For several weeks, I’d been working on a film about foreign fighters who were taking themselves off to Syria and Iraq, but the truth was, it seemed like a lifetime. Anyone who has served in the military will tell you that it’s all waiting, waiting, waiting, and I was beginning to find television just like that. Only worse.

When I first decided I wanted to build on my success as an author by pursuing a career in TV, I’d done the rounds of all the production companies and broadcasting channels. Many of them were polite and gave me the usual, “Very nice to meet you. We’ll let you know, Mr. Campion,” routine. They invariably never did.

There were one or two exceptions: I appeared on Channel 4’s “Drugs Live,” in which, for the first time in my life, I took a Class A controlled substance—in this case, ecstasy. It was done as a scientific experiment under strictly controlled conditions.

Ecstasy is, of course, the “love” drug that makes everyone all kissy-kissy, wanting to cuddle up, hold hands, and hug trees. Of course, Phil being Phil, it had entirely the opposite effect. About 20 minutes after taking it, I began to feel paranoid, like everyone was watching. Instead of going off into a corner and huddling, my aggressive instincts kicked in. If people were watching, then they were the ones that’d better watch out. I began to prowl around like a caged tiger, looking to lash out at anyone who came within striking distance. Luckily for those conducting the experiment, they sensed it wasn’t a good idea, so no one had to be taken to accident and emergency.

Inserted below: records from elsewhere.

(** X6. When some rotamer holds exactly the reference atoms, in whatever
    order, the map that [match_atoms] returns pairs every reference atom
    with an atom at its own position, in the rotamer the map was computed
    on. *)
Theorem match_atoms_recovers_an_exact_rearrangement
  (reference : AtomGroup) (subject : RotamerEnsemble) (n : nat)
  (sub0 : list vec3) (cols0 : list nat) :
  lsa_contract ->
  length (positions reference) = n ->
  Forall (fun sub => length sub = n) (coords subject) ->
  In sub0 (coords subject) ->
  Permutation cols0 (seq 0 n) ->
  rearranged (positions reference) sub0 cols0 ->
  exists sub dmap,
    In sub (coords subject) /\
    match_atoms reference subject = Ok (Some dmap) /\
    linear_sum_assignment (pairwise (positions reference) sub)
      = Ok (seq 0 n, dmap) /\
    Permutation dmap (seq 0 n) /\
    rearranged (positions reference) sub dmap.
Proof.
  intros Hlsa Hr Hn Hin0 Hperm0 Hre0.
  assert (Hlen0 : length sub0 = n) by (rewrite Forall_forall in Hn; auto).
  destruct (@permutation_in_range cols0 n Hperm0) as (Hc0 & Hcols0).
  (* the exact rearrangement costs nothing *)
  assert (Hzero : cost (pairwise (positions reference) sub0) cols0 = 0%R).
  { rewrite (@cost_of_pairing _ _ _ n) by auto.
    assert (Hterms : forall k,
              Np.sum (map (fun a => sqdist (nth a (positions reference) (0, 0, 0)%R)
                                   (nth (nth a cols0 0) sub0 (0, 0, 0)%R))
                        (seq k (n - k))) = 0%R
              \/ n < k).
    { intros k. destruct (Nat.lt_ge_cases n k) as [|Hk]; auto. left.
      remember (n - k) as m eqn:Hm. revert k Hk Hm.
      induction m as [|m IH]; intros k Hk Hm; simpl; [reflexivity|].
      rewrite sum_cons.
      assert (Hk' : k < length (positions reference)) by lia.
      specialize (Hre0 k Hk').
      assert (Hsame : nth (nth k cols0 0) sub0 (0, 0, 0)%R
                      = nth k (positions reference) (0, 0, 0)%R).
      { destruct (nth_error (positions reference) k) as [p|] eqn:Hp.
        - rewrite (nth_error_nth _ _ _ Hp), (nth_error_nth _ _ _ Hre0).
          reflexivity.
        - apply nth_error_None in Hp; lia. }
      rewrite Hsame, sqdist_same, (IH (S k)); [lra | lia | lia]. }
    destruct (Hterms 0) as [H|H]; [|lia]. now rewrite Nat.sub_0_r in H. }
  destruct (@match_atoms_loop_spec _ (positions reference) n Hlsa Hr
              (coords subject) None None Hn) as (res & Hres & Hcase).
  destruct Hcase as [(_ & Hall) | (sub & cols & score & Hin & Hp & -> & _ & Hall)].
  - destruct (pairing_optimal (positions reference) sub0 Hlsa Hr Hlen0)
      as (c & _ & Hpair & _).
    destruct (Hall sub0 c _ Hin0 Hpair).
  - assert (Hlen : length sub = n) by (rewrite Forall_forall in Hn; auto).
    destruct (pairing_optimal (positions reference) sub Hlsa Hr Hlen)
      as (dmap & Hrun & Hpair & Hperm & _).
    rewrite Hpair in Hp; injection Hp as <- <-.
    destruct (pairing_optimal (positions reference) sub0 Hlsa Hr Hlen0)
      as (c & _ & Hpair0 & _ & Hmin0).
    pose proof (Hall sub0 c _ Hin0 Hpair0) as Hle.
    pose proof (Hmin0 cols0 Hperm0) as Hle0.
    destruct (@permutation_in_range dmap n Hperm) as (Hc & Hcols).
    exists sub, dmap; repeat split; auto.
    intros a Ha.
    assert (Hsum : cost (pairwise (positions reference) sub) dmap = 0%R).
    { apply Rle_antisym; [lra|].
      rewrite (@cost_of_pairing _ _ _ n) by auto.
      apply sum_nonneg, Forall_forall. intros x Hx.
      apply in_map_iff in Hx as (k & <- & _). apply sqdist_nonneg. }
    rewrite (@cost_of_pairing _ _ _ n) in Hsum by auto.
    apply sum_zero_terms in Hsum.
    2:{ apply Forall_forall. intros x Hx.
        apply in_map_iff in Hx as (k & <- & _). apply sqdist_nonneg. }
    rewrite Forall_forall in Hsum.
    assert (Hterm : sqdist (nth a (positions reference) (0, 0, 0)%R)
                      (nth (nth a dmap 0) sub (0, 0, 0)%R) = 0%R).
    { apply Hsum. apply in_map_iff. exists a; split; auto.
      apply in_seq; lia. }
    apply sqdist_zero in Hterm.
    assert (Hb : nth a dmap 0 < n).
    { rewrite Forall_forall in Hcols. apply Hcols, nth_In. lia. }
    rewrite (nth_error_nth' sub (0, 0, 0)%R) by lia.
    rewrite (nth_error_nth' (positions reference) (0, 0, 0)%R) by lia.
    now rewrite Hterm.
Qed.

End Notebook.

Lemma demo_pairing_returns (sub : list vec3) :
  In sub (coords demo_residue) ->
  exists r, @pairing demo_lib (positions demo_protein) sub = Ok r.
Proof.
  intros Hin.
  assert (Hlen : length sub = 3).
  { destruct Hin as [<-|[<-|[]]]; reflexivity. }
  destruct (@pairing_optimal demo_lib (positions demo_protein) sub 3
              exhaustive_assignment_contract eq_refl Hlen)
    as (cols & _ & Hp & _).
  eexists; exact Hp.
Qed.

Lemma match_atoms_keeps_the_first_best_rotamer_witness :
  exists before sub after cols score,
    coords demo_residue = before ++ sub :: after /\
    @pairing demo_lib (positions demo_protein) sub = Ok (cols, score) /\
    @match_atoms demo_lib demo_protein demo_residue = Ok (Some cols) /\
    (forall b cb sb, In b before ->
       @pairing demo_lib (positions demo_protein) b = Ok (cb, sb) ->
       (score < sb)%R) /\
    (forall a ca sa, In a after ->
       @pairing demo_lib (positions demo_protein) a = Ok (ca, sa) ->
       (score <= sa)%R).
Proof.
  apply (@match_atoms_keeps_the_first_best_rotamer demo_lib demo_protein
           demo_residue).
  - discriminate.
  - exact demo_pairing_returns.
Defined.

Lemma match_atoms_recovers_an_exact_rearrangement_witness :
  exists sub dmap,
    In sub (coords demo_residue) /\
    @match_atoms demo_lib demo_protein demo_residue = Ok (Some dmap) /\
    @linear_sum_assignment demo_lib (pairwise (positions demo_protein) sub)
      = Ok (seq 0 3, dmap) /\
    Permutation dmap (seq 0 3) /\
    rearranged (positions demo_protein) sub dmap.
Proof.
  apply (@match_atoms_recovers_an_exact_rearrangement demo_lib demo_protein
           demo_residue 3 [(2, 0, 0); (1, 0, 0); (0, 0, 0)]%R [2; 1; 0]).
  - exact exhaustive_assignment_contract.
  - reflexivity.
  - repeat constructor.
  - now left.
  - change (seq 0 3) with [0; 1; 2].
    apply perm_trans with [1; 2; 0]; [apply perm_swap|].
    apply perm_trans with [1; 0; 2]; [apply perm_skip, perm_swap|].
    apply perm_swap.
  - intros [|[|[|a]]] Ha; simpl in *; try reflexivity; lia.
Defined.

End MatchAtomsFacts.

(** ** The site screen, further: which residues and pairs are screened *)

Module SiteScreenCoverage.

Import SiteScreen SiteScreenFacts.

Lemma dict_set_keys_in {V} (k k' : Z) (v : V) (d : list (Z * V)) :
  In k' (map fst (dict_set k v d)) <-> k' = k \/ In k' (map fst d).
Proof.
  induction d as [|[k0 v0] t IH]; simpl.
  - split; [intros [<-|[]]; auto | intros [->|[]]; auto].
  - destruct (Z.eqb_spec k k0) as [->|Hne]; simpl.
    + split; [intros [<-|?]; auto | intros [->|[<-|?]]; auto].
    + rewrite IH. split; [intros [?|[?|?]] | intros [?|[?|?]]]; auto.
Qed.

Lemma dict_set_keys_NoDup {V} (k : Z) (v : V) (d : list (Z * V)) :
  NoDup (map fst d) -> NoDup (map fst (dict_set k v d)).
Proof.
  induction d as [|[k0 v0] t IH]; simpl; intros Hnd.
  - repeat constructor. intros [].
  - inversion Hnd as [|? ? Hnotin Hnd']; subst.
    destruct (Z.eqb_spec k k0) as [->|Hne]; simpl.
    + now constructor.
    + constructor; auto.
      rewrite dict_set_keys_in. intros [?|?]; [congruence | contradiction].
Qed.

Lemma dict_get_missing {V} (d : list (Z * V)) (k : Z) :
  ~ In k (map fst d) -> dict_get d k = Raise KeyError.
Proof.
  induction d as [|[k0 v0] t IH]; simpl; auto.
  intros Hnotin. destruct (Z.eqb_spec k k0) as [->|Hne].
  - exfalso; apply Hnotin; now left.
  - apply IH. intros Hin; apply Hnotin; now right.
Qed.

Lemma NoDup_map_pair {A} (x : A) (t : list A) :
  NoDup t -> NoDup (map (pair x) t).
Proof.
  induction 1 as [|y t Hy Ht IH]; simpl; constructor; auto.
  intros Hin. apply in_map_iff in Hin as (z & Heq & Hz).
  injection Heq as ->. contradiction.
Qed.

Lemma combinations2_ordered {A} (xs : list A) :
  NoDup xs ->
  NoDup (combinations2 xs) /\
  forall a b, In (a, b) (combinations2 xs) ->
    a <> b /\ ~ In (b, a) (combinations2 xs).
Proof.
  induction xs as [|x t IH]; simpl; intros Hnd.
  - split; [constructor | intros ? ? []].
  - inversion Hnd as [|? ? Hx Hnd']; subst.
    destruct (IH Hnd') as (Hnd2 & Hord). split.
    + apply NoDup_app.
      * now apply NoDup_map_pair.
      * assumption.
      * intros [a b] Hin1 Hin2.
        apply in_map_iff in Hin1 as (y & Heq & _). injection Heq as <- <-.
        apply combinations2_members in Hin2 as (Hin2 & _). contradiction.
    + intros a b Hin. apply in_app_or in Hin as [Hin|Hin].
      * apply in_map_iff in Hin as (y & Heq & Hy). injection Heq as <- <-.
        split; [intros ->; contradiction|].
        intros Hba. apply in_app_or in Hba as [Hba|Hba].
        -- apply in_map_iff in Hba as (z & Heq & _).
           injection Heq as <- _. contradiction.
        -- apply combinations2_members in Hba as (_ & Hba). contradiction.
      * destruct (Hord a b Hin) as (Hab & Hnot). split; auto.
        intros Hba. apply in_app_or in Hba as [Hba|Hba]; auto.
        apply in_map_iff in Hba as (z & Heq & _). injection Heq as <- _.
        apply combinations2_members in Hin as (_ & Hin). contradiction.
Qed.

Section Notebook.

Context {inputs : Inputs}.

Lemma possible_residues_spec (res : Z) :
  In res possible_residues <->
  In res resnums /\ (get_site_volume res > 100)%R.
Proof.
  unfold possible_residues; rewrite in_map_iff; split.
  - intros (i & <- & Hi).
    destruct (select_idxs_spec i Hi) as (Hlt & Hvol).
    rewrite vols_nth in Hvol by assumption.
    split; auto. now apply nth_In.
  - intros (Hin & Hvol).
    destruct (In_nth _ _ 0%Z Hin) as (i & Hlt & Hnth).
    exists i; split; auto.
    unfold select_idxs. apply filter_In; split.
    + apply in_seq. unfold vols. rewrite length_map. lia.
    + rewrite vols_nth, Hnth by assumption.
      destruct (Rgt_dec (get_site_volume res) 100); auto.
Qed.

Of course, it all made for good telly and afterwards the bloke in charge from Channel 4 came up and told me about how I was the best thing in the show, blah blah blah. “Keep in touch, Phil. I’m sure there’s a lot we can do in the future!”

Yeah, right.

Several months later, I was finally introduced to someone who was prepared to put the time and effort into getting me on television. His name was Toby Sculthorp, and he was initially recommended to me by the best-selling author Damien Lewis, who had given me some advice when I decided to sit down and write “Born Fearless.”